Et si de votre mal nul philtre ne prévaut,
Il demeure un remède héroïque et suprême :
Lisez sur l’oreiller quatre vers de Derème.
Petits Poèmes, Tristan Derème 1910.
Je dirai pour l'instruction des Biographes
Je dirai pour l’instruction des biographes
Que ton corsage avait quarante-deux agrafes,
Que dans tes bras toute la nuit j’étais inclus,
Que c’était le bon temps, que je ne quittais plus
Ta chambre qu’embaumait un pot d’héliotrope
Duhamel animait son héroïque Anthrope,
Pellerin habitait Pontcharra et Carco
49, quai de Bourbon, Paris.

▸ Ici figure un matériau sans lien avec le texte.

(* ===== verification/DbState.v ===== *)
(** * The state of a database

    [DBState] and [DBInner] of [src/db.rs], with the helper functions of that
    file: what a batch writes, applying it to the mutable memtable, rotating
    memtables, and the metadata of a table.  A method is a function from
    state to state.  Writes, flushes and compactions hold the lock of what they
    change while they change it; point reads, scans and the conflict check
    release the lock on [DBState] before they search the tables they cloned
    ([get_locked], [get_unlocked] and their kin in [DbRead.v]; [DbUnlocked.v]).
    A poisoned lock needs a panic, which ends a run here. *)

From Stdlib Require Import Sorting.Sorted.
From stdpp Require Import base list gmap strings sorting.
From S2P Require Import Prelude Key Spec Memtable Batch Env Externals Wal Block Cache Reader.
From S2P Require Import TableCache Version Options Metrics Mvcc.

(** [io::Error::to_string]: the message is the operating system's. *)
Class OsMessages : Type := { io_error_to_string : io_kind -> string }.
#[export] Instance toy_os_messages : OsMessages := {| io_error_to_string _ := "I/O error"%string |}.

Abbreviation TableRef := (FileMeta * SSTableReader)%type (only parsing).

Section state.
Context `{S : arena_skip_map}.

Record DBState : Type := mkDBState {
  st_mutable : MemTable S;
  st_immutables : list (MemTable S);
  st_l0_tables : list TableRef;
  st_level_tables : list (list TableRef);
  st_last_sequence : u64;
  st_closed : bool
}.

Definition with_memtables (mutable : MemTable S) (immutables : list (MemTable S))
    (self : DBState) : DBState :=
  mkDBState mutable immutables (st_l0_tables self) (st_level_tables self) (st_last_sequence self)
    (st_closed self).
Definition with_mutable (mutable : MemTable S) (self : DBState) : DBState :=
  with_memtables mutable (st_immutables self) self.
Definition with_tables (l0_tables : list TableRef) (level_tables : list (list TableRef))
    (self : DBState) : DBState :=
  mkDBState (st_mutable self) (st_immutables self) l0_tables level_tables (st_last_sequence self)
    (st_closed self).
Definition with_last_sequence (last_sequence : u64) (self : DBState) : DBState :=
  mkDBState (st_mutable self) (st_immutables self) (st_l0_tables self) (st_level_tables self)
    last_sequence (st_closed self).
Definition with_closed (closed : bool) (self : DBState) : DBState :=
  mkDBState (st_mutable self) (st_immutables self) (st_l0_tables self) (st_level_tables self)
    (st_last_sequence self) closed.

(** [DBInner]; the file system and the clock are the environment's. *)
Record Db : Type := mkDb {
  db_path : string;
  db_options : Options;
  db_state : DBState;
  db_versions : VersionSet;
  db_block_cache : BlockCache;
  db_table_cache : TableCache;
  db_snapshots : Watermark;
  db_metrics : Metrics;
  db_write_rate_limiter : option RateLimiter;
  db_wal : WalWriter;
  db_fs : Fs;
  db_now : instant
}.

(** ** Parts of the state *)

Definition set_state (st : DBState) (d : Db) : Db :=
  mkDb (db_path d) (db_options d) st (db_versions d) (db_block_cache d) (db_table_cache d)
    (db_snapshots d) (db_metrics d) (db_write_rate_limiter d) (db_wal d) (db_fs d) (db_now d).
Definition set_versions (vs : VersionSet) (fs : Fs) (d : Db) : Db :=
  mkDb (db_path d) (db_options d) (db_state d) vs (db_block_cache d) (db_table_cache d)
    (db_snapshots d) (db_metrics d) (db_write_rate_limiter d) (db_wal d) fs (db_now d).
Definition set_rw (w : RW) (d : Db) : Db :=
  mkDb (db_path d) (db_options d) (db_state d) (db_versions d) (rw_cache w) (db_table_cache d)
    (db_snapshots d) (db_metrics d) (db_write_rate_limiter d) (db_wal d) (rw_fs w) (db_now d).
Definition set_table_cache (tc : TableCache) (fs : Fs) (d : Db) : Db :=
  mkDb (db_path d) (db_options d) (db_state d) (db_versions d) (db_block_cache d) tc
    (db_snapshots d) (db_metrics d) (db_write_rate_limiter d) (db_wal d) fs (db_now d).
Definition set_snapshots (w : Watermark) (d : Db) : Db :=
  mkDb (db_path d) (db_options d) (db_state d) (db_versions d) (db_block_cache d)
    (db_table_cache d) w (db_metrics d) (db_write_rate_limiter d) (db_wal d) (db_fs d) (db_now d).
Definition set_metrics (m : Metrics) (d : Db) : Db :=
  mkDb (db_path d) (db_options d) (db_state d) (db_versions d) (db_block_cache d)
    (db_table_cache d) (db_snapshots d) m (db_write_rate_limiter d) (db_wal d) (db_fs d) (db_now d).
Definition set_rate_limiter (l : RateLimiter) (d : Db) : Db :=
  mkDb (db_path d) (db_options d) (db_state d) (db_versions d) (db_block_cache d)
    (db_table_cache d) (db_snapshots d) (db_metrics d) (Some l) (db_wal d) (db_fs d) (db_now d).
Definition set_wal (w : WalWriter) (fs : Fs) (d : Db) : Db :=
  mkDb (db_path d) (db_options d) (db_state d) (db_versions d) (db_block_cache d)
    (db_table_cache d) (db_snapshots d) (db_metrics d) (db_write_rate_limiter d) w fs (db_now d).
Definition set_now (now : instant) (d : Db) : Db :=
  mkDb (db_path d) (db_options d) (db_state d) (db_versions d) (db_block_cache d)
    (db_table_cache d) (db_snapshots d) (db_metrics d) (db_write_rate_limiter d) (db_wal d)
    (db_fs d) now.

Definition on_state {A} (m : M DBState A) : M Db A := zoom db_state set_state m.
Definition on_versions {A} (m : M (VersionSet * Fs) A) : M Db A :=
  zoom (fun d => (db_versions d, db_fs d)) (fun t => set_versions t.1 t.2) m.
Definition on_rw {A} (m : M RW A) : M Db A :=
  zoom (fun d => mkRW (db_fs d) (db_block_cache d)) set_rw m.
Definition on_table_cache {A} (m : M (TableCache * Fs) A) : M Db A :=
  zoom (fun d => (db_table_cache d, db_fs d)) (fun t => set_table_cache t.1 t.2) m.
Definition on_metrics (f : Metrics -> Metrics) : M Db unit :=
  modify (fun d => set_metrics (f (db_metrics d)) d).
Definition on_wal {A} (m : M (WalWriter * Fs) A) : M Db A :=
  zoom (fun d => (db_wal d, db_fs d)) (fun t => set_wal t.1 t.2) m.
(** The environment. *)
Definition on_env {A} (m : M Fs A) : M Db A :=
  zoom db_fs (fun fs d => set_wal (db_wal d) fs d) m.
(** [thread::sleep]. *)
Definition sleep (d : duration) : M Db unit := modify (fun db => set_now (db_now db + d) db).

(** ** What the database reports *)

Definition block_cache_stats (d : Db) : CacheStats := bc_stats (db_block_cache d).

Definition metrics_snapshot (d : Db) : MetricsSnapshot :=
  metrics_snapshot_of (db_metrics d) (block_cache_stats d).

Definition level_file_counts (d : Db) : list usize :=
  len (st_l0_tables (db_state d)) :: map len (drop 1 (st_level_tables (db_state d))).

(** ** Memtables *)

(** The body of the loop of [apply_batch]; [(start_sequence..)] counts up. *)
Definition apply_batch_record (acc : u64 * DBState) (record : BatchRecord) : u64 * DBState :=
  let '(sequence, state) := acc in
  let state :=
    match record with
    | BPut key value => with_mutable (mt_put sequence key value (st_mutable state)) state
    | BDelete key => with_mutable (mt_delete sequence key (st_mutable state)) state
    end in
  (wrap64 (sequence + 1), with_last_sequence (Z.max (st_last_sequence state) sequence) state).

Definition apply_batch (start_sequence : u64) (batch : WriteBatch) (state : DBState) : DBState :=
  (foldl apply_batch_record (start_sequence, state) (records batch)).2.

Definition freeze_mutable_if_needed (memtable_size : usize) (memtable_kind : MemTableKind)
    (state : DBState) : bool * DBState :=
  if mt_is_empty (st_mutable state) || (mt_approximate_size (st_mutable state) <? memtable_size)
  then (false, state)
  else
    let frozen := st_mutable state in
    (true, with_memtables (mt_new memtable_kind) (st_immutables state ++ [frozen]) state).

Inductive FlushSource : Type :=
  | SrcMutable
  | ImmutableOldest.

Definition take_oldest_flushable_memtable (memtable_kind : MemTableKind) (state : DBState) :
    option (MemTable S * FlushSource) * DBState :=
  match st_immutables state with
  | oldest :: immutables =>
      (Some (oldest, ImmutableOldest), with_memtables (st_mutable state) immutables state)
  | [] =>
      if mt_is_empty (st_mutable state) then (None, state)
      else (Some (st_mutable state, SrcMutable), with_mutable (mt_new memtable_kind) state)
  end.

Definition restore_flush_memtable (memtable : MemTable S) (source : FlushSource)
    (state : DBState) : DBState :=
  match source with
  | SrcMutable =>
      if mt_is_empty (st_mutable state) then with_mutable memtable state
      else with_memtables (st_mutable state) (st_immutables state ++ [memtable]) state
  | ImmutableOldest => with_memtables (st_mutable state) (memtable :: st_immutables state) state
  end.

Definition extend_memtable_entries (entries : list entry) (memtable : MemTable S) : list entry :=
  entries ++ mt_entries memtable.
End state.
Arguments DBState S : clear implicits.
Arguments Db S : clear implicits.

(** ** Batches *)

(** [BTreeSet<Bytes>]. *)
Definition batch_write_keys (batch : WriteBatch) : list (bytes * unit) :=
  foldl (fun keys record =>
    match record with BPut key _ | BDelete key => bt_insert bytes_cmp key tt keys end)
    [] (records batch).

Definition batch_user_write_bytes (batch : WriteBatch) : u64 :=
  foldl (fun sum record =>
    wrap64 (sum + match record with
                  | BPut key value => len key + len value
                  | BDelete key => len key
                  end)) 0 (records batch).

Definition wal_record_bytes (payload : bytes) : u64 := len payload + 9.

Section messages.
Context `{O : OsMessages}.

Definition repeat_group_error (err : error) (count : nat) : list (res unit) :=
  match err with
  | Closed => replicate count (Err Closed)
  | InvalidArgument message => replicate count (Err (InvalidArgument message))
  | Corruption message => replicate count (Err (Corruption message))
  | Unsupported feature => replicate count (Err (Unsupported feature))
  | TransactionConflict message => replicate count (Err (TransactionConflict message))
  | Io err => replicate count (Err (Corruption (io_error_to_string err)))
  end.
End messages.

(** ** Tables *)

Definition file_overlaps_user_key (meta : FileMeta) (key : bytes) : bool :=
  leb bytes_cmp (user_key (fm_smallest meta)) key
  && leb bytes_cmp key (user_key (fm_largest meta)).

Definition user_key_overlaps_range (self : FileMeta) (smallest largest : bytes) : bool :=
  leb bytes_cmp (user_key (fm_smallest self)) largest
  && leb bytes_cmp smallest (user_key (fm_largest self)).

(** The smallest and the largest sequence number of the entries. *)
Definition sequence_range (entries : list entry) : option (u64 * u64) :=
  foldl (fun range (e : entry) =>
    match range with
    | Some (smallest, largest) => Some (Z.min smallest (sequence e.1), Z.max largest (sequence e.1))
    | None => Some (sequence e.1, sequence e.1)
    end) None entries.

Section tables.
Context `{X : Externals} `{H : HashOrder} `{N : NumberHashOrder}.

Definition file_meta_from_table (number file_size : u64) (reader : SSTableReader) :
    M RW FileMeta :=
  entries ← sst_entries reader;
  match sequence_range entries with
  | None => fail (Corruption "empty SSTable has no sequence range")
  | Some (smallest_seq, largest_seq) =>
      match smallest_key reader with
      | None => fail (Corruption "empty SSTable has no smallest key")
      | Some smallest =>
          match largest_key reader with
          | None => fail (Corruption "empty SSTable has no largest key")
          | Some largest =>
              mret (mkFileMeta number file_size smallest largest smallest_seq largest_seq)
          end
      end
  end.

Definition open_table (path : string) (file : FileMeta) : M (TableCache * Fs) TableRef :=
  table ← get_or_open (fm_number file) (path_join path (table_file_name (fm_number file)));
  mret (file, table).

Definition open_version_tables (path : string) (version : Version) :
    M (TableCache * Fs) (list TableRef * list (list TableRef)) :=
  l0_tables ← for_each (v_l0_files version)
    (fun file tables => t ← open_table path file; mret (tables ++ [t])) [];
  level_tables ← for_each (v_levels version)
    (fun level level_tables =>
       tables ← for_each level
         (fun file tables => t ← open_table path file; mret (tables ++ [t])) [];
       mret (level_tables ++ [tables])) [];
  mret (l0_tables, level_tables).
End tables.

Jusqu’au
Matin je caressais tes jambes et ta gorge.
Tu lisais Chantecler et le Maître de Forges ;
Tu ignorais Laforgue estimant qu’avec art
Écrivaient seulement Botrel et Jean Aicard.
Mais au bord du Viaur embelli de ses rêves
Frêne, pâle et barbu, méditait sur les Sèves,
Et Deubel, revêtu des velours cramoisis,
Publiant au Beffroi ses Poèmes choisis,
Déchaînait dans les airs le tumulte des cuivres.
Et j’aimais beaucoup moins tes lèvres que mes livres.